It tries the network for about 40 seconds because PXE is our first boot device, then it gives up and goes on normally to the local HDD.
If I press escape, it will exit trying PXE and go on normally as if it had given up on PXE too. -
[quote=“Tom Elliott, post: 27365, member: 7271”]As you’re using 0.32. There are two options to fix this issue for you.
First is, if you’re able to, upgrade to 1.x.x FOG. The reason being is related to what I’ll ask you to try secondly. You will have to make a change on the DHCP Option 67 to be looking for file: undionly.kpxe as opposed to pxelinux.0 as was done in the past. 1.x.x does chainloading natively and should help with your issue.

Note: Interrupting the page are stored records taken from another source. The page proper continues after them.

(** The attributes for the host; reading past the guest's array is undefined. *)
Fixpoint host_attribs (attribs : list Z) : outcome (list Z * bool) :=
  match attribs with
  | [] => Undef
  | attribute :: rest =>
      if attribute =? EGL_NONE then Ret ([], false)
      else match rest with
           | [] => Undef
           | value :: rest' =>
               x <-! host_attribs rest';
               Ret (if (attribute =? EGL_RECORDABLE_ANDROID) || (attribute =? EGL_FRAMEBUFFER_TARGET_ANDROID) then x
                    else if attribute =? EGL_SURFACE_TYPE then (attribute :: EGL_PBUFFER_BIT :: x.1, true)
                    else (attribute :: value :: x.1, x.2))
           end
  end.
(** The index of the guest's configuration with the id of a host's. *)
Definition config_with_id (id : Z) : option Z :=
  Z.of_nat ∘ fst <$> list_find (fun c => getConfigId c = id) RendererConfigList.
(** The loop over what the host chose: [configs] is what was written, [result]
    the count. *)
Fixpoint match_configs (matched : list Z) (has_configs : bool) (configsSize : Z) (configs : list Z) (result : Z)
    : Z * list Z :=
  match matched with
  | [] => (result, configs)
  | c :: matched' =>
      if has_configs && (0 <? configsSize) && (configsSize <=? result) then (result, configs)
      else if negb (isCompatibleHostConfig c) then match_configs matched' has_configs configsSize configs result
      else match config_with_id (get_attrib gl c EGL_CONFIG_ID) with
           | None => match_configs matched' has_configs configsSize configs result
           | Some k =>
               let configs := if has_configs && (result <? configsSize) then configs ++ [k] else configs in
               match_configs matched' has_configs configsSize configs (result + 1)
           end
  end.
Definition chooseConfig (attribs : list Z) (has_configs : bool) (configsSize : Z) : outcome (Z * list Z) :=
  match get_configs gl with
  | None => Ret (0, [])
  | Some hostConfigs =>
      x <-! host_attribs attribs;
      let hostAttribs := x.1 ++ (if (x.2 : bool) then [] else [EGL_SURFACE_TYPE; EGL_PBUFFER_BIT]) ++ [EGL_NONE] in
      let matched := default [] (choose_host gl hostAttribs) in
      Ret (match_configs (take (length hostConfigs) matched) has_configs configsSize [] 0)
  end.
Definition packConfigs (bufferByteSize : Z) (has_buffer : bool) : Z * option (list Z) :=
  let neededByteSize := u32 ((mCount + 1) * kConfigAttributesLen * 4) in
  if negb has_buffer || (bufferByteSize <? neededByteSize) then (i32 (- neededByteSize), None)
  else (mCount, Some (kConfigAttributes ++ concat (mAttribValues <$> RendererConfigList))).
End configs.

(** * State *)

Inductive gl_effect :=
  | FlushSurface (h : Z)
  | BindTexture (cb : Z)
  | BindRenderbuffer (cb : Z)
  | ReadPixels (cb x y w h format type : Z)
  | UpdatePixels (cb x y w h format type : Z) (pixels : bytes)
  | CreateImage (context target buffer : Z)
  | DestroyImage (image : Z).
(** A frame handed to the composer: a batch of layers, or a posted buffer. *)
Record submission := Submission { by_thread : nat; is_post : bool; frame_of : list renderable }.
(** What the render threads share, and what is local to each. *)
Record control := Control {
  the_renderer : renderer;
  calls_made : list call;                       (* ghost, the newest first *)
  submitted : list submission;                  (* the oldest first *)
  effects : list gl_effect;                     (* ghost, the newest first *)
  frame_layers : nat -> list renderable;
  display_color_buffers : gmap Z Z;
  asked : nat
}.
Definition control_init : control := Control renderer_init [] [] [] (fun _ => []) ∅ 0.
Definition with_renderer (r : renderer) (c : call) (s : control) : control :=
  Control r (c :: calls_made s) (submitted s) (effects s) (frame_layers s) (display_color_buffers s) (asked s).
Definition with_effect (e : gl_effect) (s : control) : control :=
  Control (the_renderer s) (calls_made s) (submitted s) (e :: effects s) (frame_layers s) (display_color_buffers s) (asked s).
Definition with_layers (t : nat) (l : list renderable) (s : control) : control :=
  Control (the_renderer s) (calls_made s) (submitted s) (effects s)
    (fun t' => if decide (t = t') then l else frame_layers s t') (display_color_buffers s) (asked s).
Definition with_submitted (x : submission) (s : control) : control :=
  Control (the_renderer s) (calls_made s) (submitted s ++ [x]) (effects s) (frame_layers s) (display_color_buffers s) (asked s).
Definition with_displays (m : gmap Z Z) (s : control) : control :=
  Control (the_renderer s) (calls_made s) (submitted s) (effects s) (frame_layers s) m (asked s).
Definition with_asked (s : control) : control :=
  Control (the_renderer s) (calls_made s) (submitted s) (effects s) (frame_layers s) (display_color_buffers s) (S (asked s)).

Section control.
Context (gl : host_gl) (has_renderer has_composer : bool).

(** An operation of the renderer. A search for a handle that does not end is
    [Undef]. *)
Definition ask_renderer (c : call) : M control answer := fun s =>
  match exec c (the_renderer s) with Some (r, a) => (with_renderer r c s, Ret a) | None => (s, Undef) end.
Definition looked {A} (f : renderer -> A) : M control A := fun s => (s, Ret (f (the_renderer s))).
Definition do_gl (e : gl_effect) : M control unit := modify (with_effect e).
Definition gl_answer : M control bool := fun s => (with_asked s, Ret (gl_succeeds gl (asked s))).
Definition clock_now : M control Z := fun s => (with_asked s, Ret (gl_clock gl (asked s))).
Definition image_handle : M control Z := fun s => (with_asked s, Ret (gl_image gl (asked s))).
Definition handle_of (a : answer) : Z := match a with Handle h => h | _ => 0 end.

(** ** Operations of the renderer without a [call] (Renderer.cpp) *)

Definition flushWindowSurfaceColorBuffer (h : Z) : M control bool :=
  b ← looked (fun r => bool_decide (is_Some (m_windows r !! h)));
  if (b : bool) then do_gl (FlushSurface h);; mret true else mret false.
Definition has_colorbuffer (cb : Z) : M control bool := looked (fun r => bool_decide (is_Some (m_colorbuffers r !! cb))).
Definition bindColorBufferToTexture (cb : Z) : M control bool :=
  b ← has_colorbuffer cb; if (b : bool) then do_gl (BindTexture cb);; gl_answer else mret false.
Definition bindColorBufferToRenderbuffer (cb : Z) : M control bool :=
  b ← has_colorbuffer cb; if (b : bool) then do_gl (BindRenderbuffer cb);; gl_answer else mret false.
Definition readColorBuffer (cb x y w h format type : Z) : M control unit :=
  b ← has_colorbuffer cb; if (b : bool) then do_gl (ReadPixels cb x y w h format type) else mret tt.
Definition updateColorBuffer (cb x y w h format type : Z) (pixels : bytes) : M control bool :=
  b ← has_colorbuffer cb; if (b : bool) then do_gl (UpdatePixels cb x y w h format type pixels);; mret true else mret false.
(** The handle is the image's address without its upper half. *)
Definition createClientImage (context target buffer : Z) : M control Z :=
  b ← looked (fun r => bool_decide (context ∈ m_contexts r));
  if negb (context =? 0) && negb b then mret 0
  else do_gl (CreateImage context target buffer);; image ← image_handle; mret (u32 image).
Definition destroyClientImage (image : Z) : M control Z :=
  do_gl (DestroyImage image);; b ← gl_answer; mret (if (b : bool) then 1 else 0).

(** ** The calls (RenderControl.cpp) *)

Inductive rc_call :=
  | GetRendererVersion
  | GetEGLVersion
  | QueryEGLString (name : Z) (has_buffer : bool) (bufferSize : Z)
  | GetGLString (name : Z) (has_buffer : bool) (bufferSize : Z)
  | GetNumConfigs
  | GetConfigs (bufSize : Z) (has_buffer : bool)
  | ChooseConfig (attribs : list Z) (attribs_size : Z) (has_configs : bool) (configs_size : Z)
  | GetFBParam (param : Z)
  | RcCreateContext (config share glVersion : Z)
  | RcDestroyContext (context : Z)
  | RcCreateWindowSurface (config width height : Z)
  | RcDestroyWindowSurface (windowSurface : Z)
  | RcCreateColorBuffer (width height internalFormat : Z)
  | RcOpenColorBuffer2 (colorbuffer : Z)
  | RcOpenColorBuffer (colorbuffer : Z)
  | RcCloseColorBuffer (colorbuffer : Z)
  | FlushWindowColorBuffer (windowSurface : Z)
  | RcSetWindowColorBuffer (windowSurface colorBuffer : Z)
  | MakeCurrent (context drawSurf readSurf : Z)
  | FBPost (colorBuffer : Z)
  | FBSetSwapInterval (interval : Z)
  | RcBindTexture (colorBuffer : Z)
  | RcBindRenderbuffer (colorBuffer : Z)
  | ColorBufferCacheFlush
  | RcReadColorBuffer (colorBuffer x y width height format type : Z)
  | RcUpdateColorBuffer (colorBuffer x y width height format type : Z) (pixels : bytes)
  | RcCreateClientImage (context target buffer : Z)
  | RcDestroyClientImage (image : Z)
  | GetNumDisplays
  | GetDisplayWidth (display_id : Z)
  | GetDisplayHeight (display_id : Z)
  | GetDisplayDpi (display_id : Z)
  | GetDisplayVsyncPeriod (display_id : Z)
  | PostLayer (name : bytes) (color_buffer alpha : Z) (sourceCrop displayFrame : rect)
  | PostAllLayersDone.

With it, you’ll be able to change the exit type of FOG as well, so if one doesn’t work, try the other and you should be good to go.
Second, look up chainloading howto on the wiki. This should help you out if you can’t upgrade.[/quote]
We’ve been using FOG a grand total of about two weeks.
In the first week, we tried getting 1.0.0 FOG from SVN (this was just prior to 13-May-2014) and installing it (on Ubuntu 14.04). Since we are using static IP in this computer lab, we did try setting up FOG as ProxyDHCP with dnsmasq (btw, those are what the wiki chainloading links redirect to). We had trouble getting any of that to work. Though offhand all the things we encountered are a blur now.
Our solution attempt was to go back to FOG 0.32 and Ubuntu 12.04.04. We did this and upload/deploy started working right away and so easily that our days/hours of earlier effort with 1.0.0 FOG and dnsmasq config seem like wasted hours of head-pounding-wall.
Right now, it’s really only this issue of BOOT LOCAL DISK remaining and this Com Lab goes live in under 24 hours. If changing that FOG_EXIT_BOOT_TYPE is not an option, then I will have to wait until there is time to “play” with this again.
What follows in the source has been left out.